== What you have to do ==
For the string "rewrite", state the number of lines in the data that contain it, and nothing else.

——————————

Lemma fuzzyWords_short term text :
  Forall (fun w => length w < 4) (splitWhitespace term) →
  fuzzyWords term text = false.
Proof.
  unfold fuzzyWords. cbv zeta.
  induction 1 as [|w ws Hw _ IH]; cbn [existsb]; [done|].
  rewrite IH, orb_false_r. apply andb_false_iff. left.
  apply Nat.leb_gt. lia.
Qed.

Lemma forwardAbbreviation_short term text :
  Forall (fun w => length w < 4) (splitWhitespace term) →
  ∃ forward, forwardAbbreviation term text = Ok forward.
Proof.
  intros Hshort. unfold forwardAbbreviation.
  destruct (getProperty term) eqn:Hget; eauto.
  apply getProperty_Inherited in Hget as (w & Hw & Hlen).
  rewrite Hw in Hshort. apply Forall_cons in Hshort as [Hshort _]. lia.
Qed.

Lemma titleScore_bounds queryLower title :
  (0 <= titleScore toLowerCase queryLower title <= 100)%Q.
Proof. unfold titleScore. repeat case_match; by compute. Qed.

Lemma subjectScore_bounds queryLower subject :
  (0 <= subjectScore toLowerCase queryLower subject <= 80)%Q.
Proof. unfold subjectScore. repeat case_match; by compute. Qed.

Lemma descriptionScore_bounds queryLower description :
  (0 <= descriptionScore toLowerCase queryLower description <= 40)%Q.
Proof. unfold descriptionScore. repeat case_match; by compute. Qed.

Lemma overlap_bounds (k n : nat) :
  0 < k ≤ n →
  (0 <= 70 * (inject_Z (Z.of_nat k) / inject_Z (Z.of_nat n)) <= 70)%Q.
Proof.
  intros Hk. destruct n as [|n]; [lia|].
  unfold Qle, Qdiv, Qmult, Qinv, inject_Z. simpl. lia.
Qed.

Lemma titleWordScore_bounds queryLower title :
  (0 <= titleWordScore toLowerCase queryLower title <= 70)%Q.
Proof.
  unfold titleWordScore. cbv zeta. case_match eqn:Hpos; [|by compute].
  apply overlap_bounds. apply Nat.ltb_lt in Hpos.
  split; [done|apply filter_length_le].
Qed.

Lemma fuzzyBonus_bounds query queryLower title subject bonus :
  fuzzyBonus toLowerCase query queryLower title subject = Ok bonus →
  (0 <= bonus <= 20)%Q.
Proof.
  unfold fuzzyBonus. case_match; [|intros [= <-]; by compute].
  destruct (fuzzyMatch _ _ _) as [[]|]; simpl; [| |done]; intros [= <-]; by compute.
Qed.

Lemma calculateMatchScore_bounds query title description subject score :
  calculateMatchScore toLowerCase query title description subject = Ok score →
  (0 <= score <= 310)%Q.
Proof.
  unfold calculateMatchScore. cbv zeta.
  destruct (fuzzyBonus _ _ _ _ _) as [bonus|] eqn:Hbonus; simpl; [|done].
  intros [= <-]. apply fuzzyBonus_bounds in Hbonus.
  pose proof (titleScore_bounds (toLowerCase query) title).
  pose proof (titleWordScore_bounds (toLowerCase query) title).
  pose proof (subjectScore_bounds (toLowerCase query) subject).
  pose proof (descriptionScore_bounds (toLowerCase query) description).
  split; lra.
Qed.

Lemma toLowerCase_empty : toLowerCase [] = [].
Proof. by apply toLowerCase_ascii. Qed.

(** Every query word includes the one, empty, word of an empty title. *)
Lemma titleWordScore_empty_title queryLower :
  titleWordScore toLowerCase queryLower [] = 70%Q.
Proof.
  unfold titleWordScore. cbv zeta. rewrite toLowerCase_empty.
  change (splitWhitespace []) with [[] : jsstring]. cbn [List.filter].
  destruct (splitWhitespace queryLower) as [|qw qws] eqn:Hsplit.
  { by apply splitFrom_nonempty in Hsplit. }
  cbn [existsb]. rewrite includes_nil_r, orb_true_r. reflexivity.
Qed.

(** With all three fields empty the title, the subject and the
    description add something to the score only for the empty query. *)
Lemma fieldScores_empty_record queryLower :
  queryLower ≠ [] →
  titleScore toLowerCase queryLower [] = 0%Q ∧
  subjectScore toLowerCase queryLower [] = 0%Q ∧
  descriptionScore toLowerCase queryLower [] = 0%Q.
Proof.
  intros Hne. unfold titleScore, subjectScore, descriptionScore.
  assert ([] ≠ queryLower) as Hne' by done.
  rewrite toLowerCase_empty, includes_nil_l.
  rewrite bool_decide_eq_false_2 by done.
  destruct (decide ([] = queryLower)); done.
Qed.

——————————

== Response for this exercise ==
6